Providence Mayor Jorge Elorza appears determined to serve a single term. How do I know? Just look! He is trying to offend every constituency he can by installing parking meters where they shop. Several neighborhoods on the East Side have successfully resisted – Hope Village north of Rochambeau is one example – at least for now. Thayer Street is the latest victim.

Its merchants have mounted a revolt against the parking meters, advertising a petition against them on the marquee of the Avon Theater. Merchant Kenneth Dulgarian, who owns the Avon with his brother Richard, has written a rousing denunciation of the policy for the Providence Journal’s shrinking oped section: “Parking meters spread economic plague“:

Parking meters have become an economic plague in Providence. Their continuing proliferation is enraging customers, destroying businesses, and undermining City Hall’s repeated boast that the capital city is “open for business.”

He goes on to question the idea that parking meters will help solve the city’s budget deficit. The meters are costly to install, break down frequently, are thus costly to maintain, and require more employees to fix them and keep them operational. Now that I no longer live downtown I drive a lot (I used to take the bus to work, but the bus service is not reliable enough to use it for chores or occasional meetings) and am often able to find a spot whose meter is broken or still has time left on it. Perhaps it is just broken, and that was the time left stuck on it – free parking for those lucky enough to find it.

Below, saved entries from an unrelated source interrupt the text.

(** * Kodi repository generator: a model of [generate_repo.py]

    The script collects the [addon.xml] manifests of a set of add-on
    archives, merges them into one [addons.xml], writes MD5 side files and
    static directory listings under [dist/].

    Python values are modelled as follows.
    - A [str] is a list of Unicode code points ([N]).
    - A [bytes] object is a list of [Byte.byte].
    - An exception is a value of [exn]; a call that may raise returns a
      [result].
    - The output directory is a tree of named entries, in directory
      iteration order. *)

From Stdlib Require Import List NArith ZArith Bool Lia Sorted Permutation.
From Stdlib.Strings Require Import String Ascii Byte.
From Equations Require Import Equations.
Import ListNotations.

Local Open Scope N_scope.
Local Open Scope list_scope.

(** ** Python [str] *)

Definition char := N.
Definition str := list char.

(** ASCII literals. *)
Definition py (s : string) : str :=
  List.map N_of_ascii (list_ascii_of_string s).

Definition LF : char := 0x0a.
Definition CR : char := 0x0d.
Definition DQUOTE : char := 0x22.
Definition SLASH : char := 0x2f.
Definition DOT : char := 0x2e.

Fixpoint str_eqb (a b : str) : bool :=
  match a, b with
  | [], [] => true
  | x :: a', y :: b' => (x =? y) && str_eqb a' b'
  | _, _ => false
  end.

(** [Py_UNICODE_ISSPACE]: the characters removed by [str.strip()]. *)
Definition is_space (c : char) : bool :=
  ((0x09 <=? c) && (c <=? 0x0d)) || ((0x1c <=? c) && (c <=? 0x20))
  || (c =? 0x85) || (c =? 0xa0) || (c =? 0x1680)
  || ((0x2000 <=? c) && (c <=? 0x200a))
  || (c =? 0x2028) || (c =? 0x2029) || (c =? 0x202f) || (c =? 0x205f)
  || (c =? 0x3000).

(** [Py_UNICODE_ISLINEBREAK]: the line boundaries of [str.splitlines()]. *)
Definition is_linebreak (c : char) : bool :=
  ((0x0a <=? c) && (c <=? 0x0d)) || ((0x1c <=? c) && (c <=? 0x1e))
  || (c =? 0x85) || (c =? 0x2028) || (c =? 0x2029).
(** X3. Take a writer of the legacy format that knows where it is in the
    file, a file that refuses nothing and a handle whose offset is unset,
    and let the block the record starts in have room, behind the header,
    for at least [kHeaderSize] bytes of payload: the current block has
    fewer than [kHeaderSize] bytes left, so that the record starts the
    next block, or at least twice [kHeaderSize].  Then [AddRecord]
    returns [OK], and the record takes in the file, from the offset
    recorded in the handle to the end of the file, exactly
    [GetPhysicalLength] bytes, however many fragments it needs: the
    number of bytes [GetBlob] will read for its handle. *)
Theorem AddRecord_physical_length (w : Writer) (P : list Z) (num_entries : Z)
    (t : WriteThreadWriter) :
  block_aligned w ->
  wf_faults (dest_ w) = [] ->
  recycle_log_files_ w = false ->
  wal_offset_of_wb_content_ t = kUnsetOffset ->
  kHeaderSize <= first_avail w ->
  GetFileSize (dest_ w) + (Z.of_nat (length P) + 2) * (2 * kBlockSize)
  < 2 ^ 63 ->
  exists w' t',
    AddRecord crc32c_Extend w P num_entries (Some t) = Done (OK, w', Some t')
    /\ GetFileSize (dest_ w') - wal_offset_of_wb_content_ t'
       = GetPhysicalLength (Z.of_nat (length P))
           (wal_offset_of_wb_content_ t') kHeaderSize.
Proof.
  intros Hal Hnf Hrc Hunset Hroom Hsz.
  destruct (switch_block_padded w (proj2 Hal) Hnf)
    as (_ & Hnf1 & Hlo1 & Hhi1 & Hrc1 & Hal1).
  specialize (Hal1 Hal). rewrite Hrc in Hrc1.
  pose proof (padded_file_size w (proj2 Hal)) as Hpf.
  unfold AddRecord. rewrite Hrc. cbn [negb assert].
  unfold mbind at 1, Outcome_bind at 1, bind at 1.
  rewrite AddRecord_loop_run;
    [| exact Hal | exact Hnf | exact Hrc | unfold kBlockSize in *; lia].
  cbv zeta. fold (first_avail w).
  set (w1 := padded w) in *. set (avail := first_avail w) in *.
  assert (Havail : avail = kBlockSize - block_offset_ w1 - kHeaderSize)
    by reflexivity.
  set (off := GetFileSize (dest_ w1) + kHeaderSize).
  assert (Hfs1 : 0 <= GetFileSize (dest_ w1)) by (unfold GetFileSize; lia).
  assert (Hwt1 : recorded w1 avail
                   (Some {| is_recycle := false;
                            wal_offset_of_wb_content_ :=
                              wal_offset_of_wb_content_ t |})
                 = Some {| is_recycle := false;
                           wal_offset_of_wb_content_ := off |}).
  { unfold recorded. cbn [wal_offset_of_wb_content_ is_recycle].
    rewrite Hunset, Z.eqb_refl. unfold GetFirstEntryPhysicalOffset.
    destruct (Z.leb_spec kHeaderSize avail); [reflexivity | lia]. }
  rewrite Hwt1.
  assert (Hmod : off mod kBlockSize = kBlockSize - avail).
  { subst off.
    rewrite aligned_offset_mod; [lia | exact Hal1 | unfold kHeaderSize; lia |].
    unfold kHeaderSize in *. lia. }
  assert (Hphys : GetPhysicalLength (Z.of_nat (length P)) off kHeaderSize
                  = if Z.of_nat (length P) <=? avail then Z.of_nat (length P)
                    else avail
                         + (Z.of_nat (length P) - avail)
                           / (kBlockSize - kHeaderSize) * kBlockSize
                         + (if (Z.of_nat (length P) - avail)
                               mod (kBlockSize - kHeaderSize) =? 0
                            then 0
                            else kHeaderSize
                                 + (Z.of_nat (length P) - avail)
                                   mod (kBlockSize - kHeaderSize))).
  { unfold GetPhysicalLength. rewrite Hmod.
    replace (kBlockSize - (kBlockSize - avail)) with avail by lia.
    reflexivity. }
  destruct (Z.leb_spec (Z.of_nat (length P)) avail) as [Hone | Hmany].
  - rewrite Z.min_l by lia. rewrite Nat2Z.id, take_ge, drop_ge by lia.
    cbn [length Z.of_nat Z.ltb Z.compare].
    unfold mbind, Outcome_bind, bind.
    eexists _, _. split; [reflexivity |].
    cbn [wal_offset_of_wb_content_ dest_ set_num_entries]. rewrite Hphys.
    destruct (emitted_facts crc32c_Extend w1
                (fragment_type false true
                   (Z.of_nat (length P) =? Z.of_nat (length P))) P Hal1)
      as (_ & _ & _ & E); [lia |].
    rewrite E. subst off. lia.
  - rewrite Z.min_r by lia.
    set (P1 := take (Z.to_nat avail) P). set (P2 := drop (Z.to_nat avail) P).
    assert (HP1 : Z.of_nat (length P1) = avail)
      by (subst P1; rewrite length_take; unfold kHeaderSize in *; lia).
    assert (HP2 : Z.of_nat (length P2) = Z.of_nat (length P) - avail)
      by (subst P2; rewrite length_drop; unfold kHeaderSize in *; lia).
    replace (0 <? Z.of_nat (length P2)) with true
      by (symmetry; apply Z.ltb_lt; lia).
    set (ty1 := fragment_type false true (Z.of_nat (length P) =? avail)).
    destruct (emitted_facts crc32c_Extend w1 ty1 P1 Hal1)
      as (Hal2 & Hnf2 & Hrc2 & Hsz2); [lia |].
    set (w2 := emitted crc32c_Extend w1 ty1 P1) in *.
    assert (Hbo2 : block_offset_ w2 = kBlockSize)
      by (subst w2; unfold emitted; cbn [block_offset_ set_block]; lia).
    destruct (AddRecord_loop_tail (S (length P)) w2
                (Some {| is_recycle := false;
                         wal_offset_of_wb_content_ := off |}) P2 Hal2 Hnf2)
      as (w' & Hrun & Hsize).
    + congruence.
    + exact Hbo2.
    + lia.
    + rewrite Hsz2, HP1. unfold kHeaderSize, kBlockSize in *. lia.
    + cbn. subst off. unfold kUnsetOffset, kHeaderSize, kBlockSize in *. lia.
    + rewrite Hrun. unfold mbind, Outcome_bind, bind.
      eexists _, _. split; [reflexivity |].
      cbn [wal_offset_of_wb_content_ dest_ set_num_entries].
      rewrite Hphys, Hsize, Hsz2, HP1, HP2. subst off. lia.
Qed.

End PhysicalLength.

Lemma AddRecord_physical_length_witness :
  exists w' t',
    AddRecord crc32c_Extend_ref fresh_writer [104; 105] 1 (Some unset_wt)
    = Done (OK, w', Some t')
    /\ GetFileSize (dest_ w') - wal_offset_of_wb_content_ t'
       = GetPhysicalLength (Z.of_nat (length [104; 105]))
           (wal_offset_of_wb_content_ t') kHeaderSize.
Proof.
  apply (AddRecord_physical_length crc32c_Extend_ref fresh_writer
           [104; 105] 1 unset_wt).
  - apply NewWriter_aligned.
  - reflexivity.
  - reflexivity.
  - reflexivity.
  - by vm_compute.
  - by vm_compute.
Defined.

(** ** Fixed-width integers in a buffer *)

Lemma testbit_land_255 (x n : Z) :
  0 <= n -> Z.testbit (Z.land x 255) n = Z.testbit x n && (n <? 8).
Proof.
  intros Hn. change 255 with (Z.ones 8).
  rewrite Z.land_spec, Z.testbit_ones_nonneg by lia.
  destruct (Z.ltb_spec n 8) as [H | H].
  - replace (n <? 8) with true by (symmetry; apply Z.ltb_lt; lia). reflexivity.
  - replace (n <? 8) with false by (symmetry; apply Z.ltb_ge; lia). reflexivity.
Qed.

Lemma land_255_idem (x : Z) : Z.land (Z.land x 255) 255 = Z.land x 255.
Proof. rewrite <- Z.land_assoc. reflexivity. Qed.

Lemma land_255_range (x : Z) : 0 <= Z.land x 255 < 256.
Proof.
  change 255 with (Z.ones 8). rewrite Z.land_ones by lia.
  apply Z.mod_pos_bound. lia.
Qed.

Lemma testbit_shiftl_byte (b k n : Z) :
  0 <= k -> 0 <= n ->
  Z.testbit (Z.shiftl (Z.land b 255) k) n
  = Z.testbit b (n - k) && (k <=? n) && (n <? k + 8).
Proof.
  intros Hk Hn. destruct (Z.leb_spec k n) as [Hle | Hlt].
  - rewrite Z.shiftl_spec, testbit_land_255 by lia.
    replace (n - k <? 8) with (n <? k + 8)
      by (destruct (Z.ltb_spec n (k + 8)), (Z.ltb_spec (n - k) 8); lia).
    rewrite andb_true_r. reflexivity.
  - rewrite Z.shiftl_spec_low by lia. rewrite andb_false_r. reflexivity.
Qed.

Lemma byte_at_app_r (pre rest : list Z) (p k : Z) :
  Z.of_nat (length pre) = p -> 0 <= k ->
  byte_at (pre ++ rest) (p + k) = byte_at rest k.
Proof.
  intros <- Hk. unfold byte_at.
  destruct (Z.ltb_spec (Z.of_nat (length pre) + k) 0); [lia |].
  destruct (Z.ltb_spec k 0); [lia |].
  replace (Z.to_nat (Z.of_nat (length pre) + k))
    with (length pre + Z.to_nat k)%nat by lia.
  rewrite app_nth2_plus. reflexivity.
Qed.

Lemma byte_at_app_l (a b : list Z) (k : Z) :
  k < Z.of_nat (length a) -> byte_at (a ++ b) k = byte_at a k.
Proof.
  intros Hk. unfold byte_at. destruct (Z.ltb_spec k 0); [reflexivity |].
  rewrite app_nth1 by lia. reflexivity.
Qed.

Lemma DecodeFixed32_app_r (pre rest : list Z) (p k : Z) :
  Z.of_nat (length pre) = p -> 0 <= k ->
  DecodeFixed32 (pre ++ rest) (p + k) = DecodeFixed32 rest k.
Proof.
  intros Hp Hk. unfold DecodeFixed32.
  rewrite <- !Z.add_assoc.
  rewrite !(byte_at_app_r pre rest p) by (first [exact Hp | lia]).
  reflexivity.
Qed.

Lemma DecodeFixed32_app_l (a b : list Z) (k : Z) :
  k + 4 <= Z.of_nat (length a) ->
  DecodeFixed32 (a ++ b) k = DecodeFixed32 a k.
Proof.
  intros Hk. unfold DecodeFixed32.
  rewrite !byte_at_app_l by lia. reflexivity.
Qed.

Dulgarian argues that the costs of the meter system combined with the reduction in taxes from shops hurting or already closed probably comes close to drowning out any revenue the meters bring in.

The meter policy reminds me of the state’s bus policy. Instead of improving bus service, the Rhode Island Public Transit Authority has historically used the strategy of raising fares and cutting routes to make up annual budget deficits. So people increasingly find the bus inconvenient for a wider and wider range of uses, causing RIPTA to raise rates higher and reduce more services – so that people increasingly perceive the bus as a less reliable mode of transit that still costs ever more to use.

As they say, this is no way to run an airline.

The municipal adoration of parking meters reveals a similarly shortsighted management of the public weal. Recently it was reported that more and more managers in City Hall are costing the taxpayers more and more money. The city seems capable of thinking up more and more things to do, some of them necessary to fix previously enacted things that don’t work, and many entirely unnecessary except to stroke this or that narrow constituency.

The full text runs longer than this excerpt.